我有这样的功能:
CREATE OR REPLACE FUNCTION get_path_set_1(IN pathset_id_in character varying, OUT id character varying, OUT pathset_id character varying, OUT utility double precision)
RETURNS SETOF record AS
$BODY$
begin
if exists(SELECT 1 FROM "PathSet_Scaled_HITS_distinctODs" WHERE "ID" = $1) then
return query SELECT "ID", "PATHSET_ID", "UTILITY"
FROM "SinglePath_Scaled_HITS_distinctODs"
where "PATHSET_ID" = $1;
end if;
end;
$BODY$
LANGUAGE plpgsql VOLATILE
COST 100
ROWS 1000;
ALTER FUNCTION get_path_set_1(character varying)
OWNER TO postgres;
当我在我的程序中使用它来调用它时:
std::string testStr("43046,75502");// or std::string testStr("'43046,75502'");
soci::rowset<sim_mob::SinglePath> rs = (sql.prepare << "get_path_set_1(:pathset_id_in)",soci::use(testStr));
我得到以下异常:
terminate called after throwing an instance of 'soci::postgresql_soci_error'
what(): Cannot prepare statement.
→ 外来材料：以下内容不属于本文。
(** * unrealon-sdk: the streaming uploader and the interruptible task runner

    A shallow embedding of [unrealon/parsers/upload.py] (module [Upload])
    and of [TaskRunner.iterate] in [unrealon/runner.py] (module [Runner]),
    with the properties of the delivery pipeline and of the cooperative
    cancellation protocol stated over them; and of two of their users in
    [unrealon/parsers]: the interruptible sleep of [cli.py] (module [Cli])
    and the upload buffer of [BaseParser] in [base.py] (module [Base]).

    Conventions of the embedding.
    - A Python [str] is a [string]; one character of a [string] stands for
      one character of the Python string.
    - A Python [int] is a [Z].
    - The seconds handed to [time.sleep] and to [join] are rationals: every
      duration the code computes is a small integer multiple of 2.0 or a
      literal, which binary floating point represents exactly.
    - The collaborators the code is given (the upload function, the progress
      callback, [time.sleep], the service client) are section variables that
      act on an environment state [E]; every call of interest is recorded in
      a chronological trace of events. *)

From Stdlib Require Import QArith Qround Lqa.
From stdpp Require Import gmap strings list pretty.
Close Scope Q_scope.
Local Open Scope string_scope.
Local Open Scope list_scope.
Local Open Scope Z_scope.

(** ** Python values and strings *)

Module Py.

(** [needle in hay] on strings. *)
Fixpoint str_contains (needle hay : string) : bool :=
  String.prefix needle hay ||
  match hay with
  | EmptyString => false
  | String _ rest => str_contains needle rest
  end.

(** [s[:n]] for a non-negative [n]. *)
Fixpoint str_slice_to (n : nat) (s : string) : string :=
  match n, s with
  | S k, String c rest => String c (str_slice_to k rest)
  | _, _ => ""
  end.

(** [s * n]: the string [s] repeated [n] times. *)
Fixpoint str_repeat (s : string) (n : nat) : string :=
  match n with
  | O => ""
  | S k => s +:+ str_repeat s k
  end.

(** The values a record field holds, as far as the pipeline looks at them. *)
Inductive pyval :=
| VStr (s : string)
| VInt (z : Z)
| VNone.

(** [str(v)]. *)
Definition py_str (v : pyval) : string :=
  match v with
  | VStr s => s
  | VInt z => pretty z
  | VNone => "None"
  end.

(** [error or default] for [error : str | None]: [None] and the empty
    string are falsy. *)
Definition str_or (error : option string) (default : string) : string :=
  match error with
  | Some (String c rest) => String c rest
  | _ => default
  end.

(** A raised exception: its class name and [str(e)].  The exceptions of
    the model are instances of [Exception], the ones [except Exception]
    catches. *)
Record pyexn := PyExn { exn_class : string; exn_message : string }.

(** [range(n)]. *)
Definition py_range (n : Z) : list Z := Z.of_nat <$> seq 0 (Z.to_nat n).

End Py.

Import Py.

(** ** upload.py *)

Module Upload.

Definition PARALLEL_WORKERS : Z := 3.
Definition MAX_RETRIES : Z := 3.
Definition RETRY_DELAY : Q := (2 # 1)%Q.

(** [class StreamingStats] *)
Record StreamingStats := {
  pages : Z;
  items : Z;
  success : Z;
  failed : Z;
  skipped : Z;
  photos_added : Z;
  photos_failed : Z;
}.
ERROR: syntax error at or near "get_path_set_1"
LINE 1: get_path_set_1($1)
如果你帮助我发现缺失部分,我将不胜感激 谢谢
答案 0 :(得分:1)
不解决您报告的错误。但是要简化你的功能:
CREATE OR REPLACE FUNCTION get_path_set_1(pathset_id_in varchar)
RETURNS TABLE(id varchar, pathset_id varchar, utility double precision) AS
$func$
BEGIN
RETURN QUERY
SELECT "ID", "PATHSET_ID", "UTILITY"
FROM "SinglePath_Scaled_HITS_distinctODs"
WHERE "PATHSET_ID" = $1;
END
$func$ LANGUAGE plpgsql;
RETURNS TABLE是组合RETURNS SETOF record和OUT参数的现代,更优雅,等效的形式。
IF exists ...在这里买不到任何东西。运行查询;如果没有找到,则不返回任何内容。相同的结果是成本的一半。
答案 1 :(得分:0)
从这段代码:
soci::rowset<sim_mob::SinglePath> rs =
(sql.prepare << "get_path_set_1(:pathset_id_in)",soci::use(testStr));
您似乎正在尝试准备一个只包含函数调用的查询,甚至没有SELECT。
这在SQL中无效。您想要准备此查询:
SELECT * FROM get_path_set_1(:pathset_id_in)
此表单(select * from function(...))也是必需的,因为该函数返回的结果集包含多个列,而不是标量值。
同样在Erwin提及的情况下,OUT和SETOF RECORD在这种情况下很奇怪,我会在使用RETURNS TABLE时提出建议。